Coca-Cola Co., the world’s largest soft- drink company, posted fourth-quarter profit that beat analysts’ estimates after chief executive Muhtar Kent’s $3 billion cost-cutting program helped improve margins.
Earnings were 38 cents a share in the period, excluding some items, the Atlanta-based company said in a statement Tuesday. Analysts estimated 37 cents on average. Keeping a tighter lid on expenses helped Kent cope with the crushing impact of the strong US dollar, which has reduced the value of Coca-Cola’s sales in other countries.

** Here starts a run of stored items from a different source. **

(** ** What the flips do to the pixels *)

Lemma fetch_pixel_shift ch (p p' : nat) d d' :
  3 <= ch <= 4 →
  (∀ k, (k < Z.to_nat ch)%nat → d' !! (p + k)%nat = d !! (p' + k)%nat) →
  fetch_pixel ch p d' = fetch_pixel ch p' d.
Proof.
  intros Hch Heq. unfold fetch_pixel.
  rewrite (Heq 2%nat), (Heq 1%nat) by lia.
  pose proof (Heq 0%nat ltac:(lia)) as H0. rewrite !Nat.add_0_r in H0. rewrite H0.
  destruct (Z.eqb_spec ch 4) as [->|]; [|done].
  by rewrite (Heq 3%nat) by lia.
Qed.

(** One exchange: the two pixels trade places, the others stay. *)
Lemma exchange_pixel_of self p q d :
  layout_ok self → inside self p → inside self q → p ≠ q →
  length d = length (data self) →
  ∃ d', exchange (channels self) (pixel_pos self (px p) (py p))
                 (pixel_pos self (px q) (py q)) d = Some d'
      ∧ length d' = length (data self)
      ∧ pixel_of self d' p = pixel_of self d q
      ∧ pixel_of self d' q = pixel_of self d p
      ∧ ∀ t, inside self t → t ≠ p → t ≠ q → pixel_of self d' t = pixel_of self d t.
Proof.
  intros Hok Hp Hq Hne Hd.
  destruct (layout_bounds _ Hok) as (Hch & _).
  destruct (step_spec self Hok p q d Hp Hq Hne Hd) as (d' & E & Hd' & Hix).
  pose proof (pos_disjoint self Hok p q Hp Hq Hne) as Hdis. cbv beta in Hdis.
  exists d'. split; [done|]. split; [done|]. unfold pixel_of.
  split; [|split].
  - apply fetch_pixel_shift; [done|]. intros k Hk.
    rewrite Hix, swap_index_first by lia. f_equal. lia.
  - apply fetch_pixel_shift; [done|]. intros k Hk.
    rewrite Hix, swap_index_second by lia. f_equal. lia.
  - intros t Ht Htp Htq.
    pose proof (pos_disjoint self Hok t p Ht Hp Htp) as Hdp. cbv beta in Hdp.
    pose proof (pos_disjoint self Hok t q Ht Hq Htq) as Hdq. cbv beta in Hdq.
    apply fetch_pixel_shift; [done|]. intros k Hk.
    rewrite Hix, swap_index_other by lia. done.
Qed.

The CEO reduced expenses, revamped the company’s bottling system, and introduced more package sizes last year to counter declining soda consumption in the U.S. and other major markets. The soda maker also was helped by low commodity costs, even as some overseas economies showed signs of faltering last quarter.
“We delivered on this plan despite an increasingly challenging global macroeconomic environment,” Kent said in the statement. The currency impact contributed to an 8 per cent decline in operating revenue, which came in at $10 billion last quarter. The company also had six fewer days in the period than a year earlier. Analysts had estimated $9.89 billion on average, according to data compiled by Bloomberg.
Coca-Cola also said on Tuesday that it will complete the sale of its wholly owned US bottling plants three years early and is widening the program to sites in China.
China operations
Franchise partners will run all bottling facilities in North America by the end of 2017, including all cold-fill production sites, the company said.
Coca-Cola also reached a preliminary agreement for partners Cofco and Swire Beverage Holdings Ltd. to take over bottling operations it owns in China. "The acceleration of our global refranchising marks a step change in our efforts to refocus the Coca-Cola Co. on its core business of building strong, valuable brands and leading a system of strong bottling partners," Kent said.
Coca-Cola has been shifting US bottling plants to franchise operators since 2013, and outlined a disposal of nine sites in September. The strategy lets Coca-Cola focus on more the profitable business of producing drink concentrates and syrups.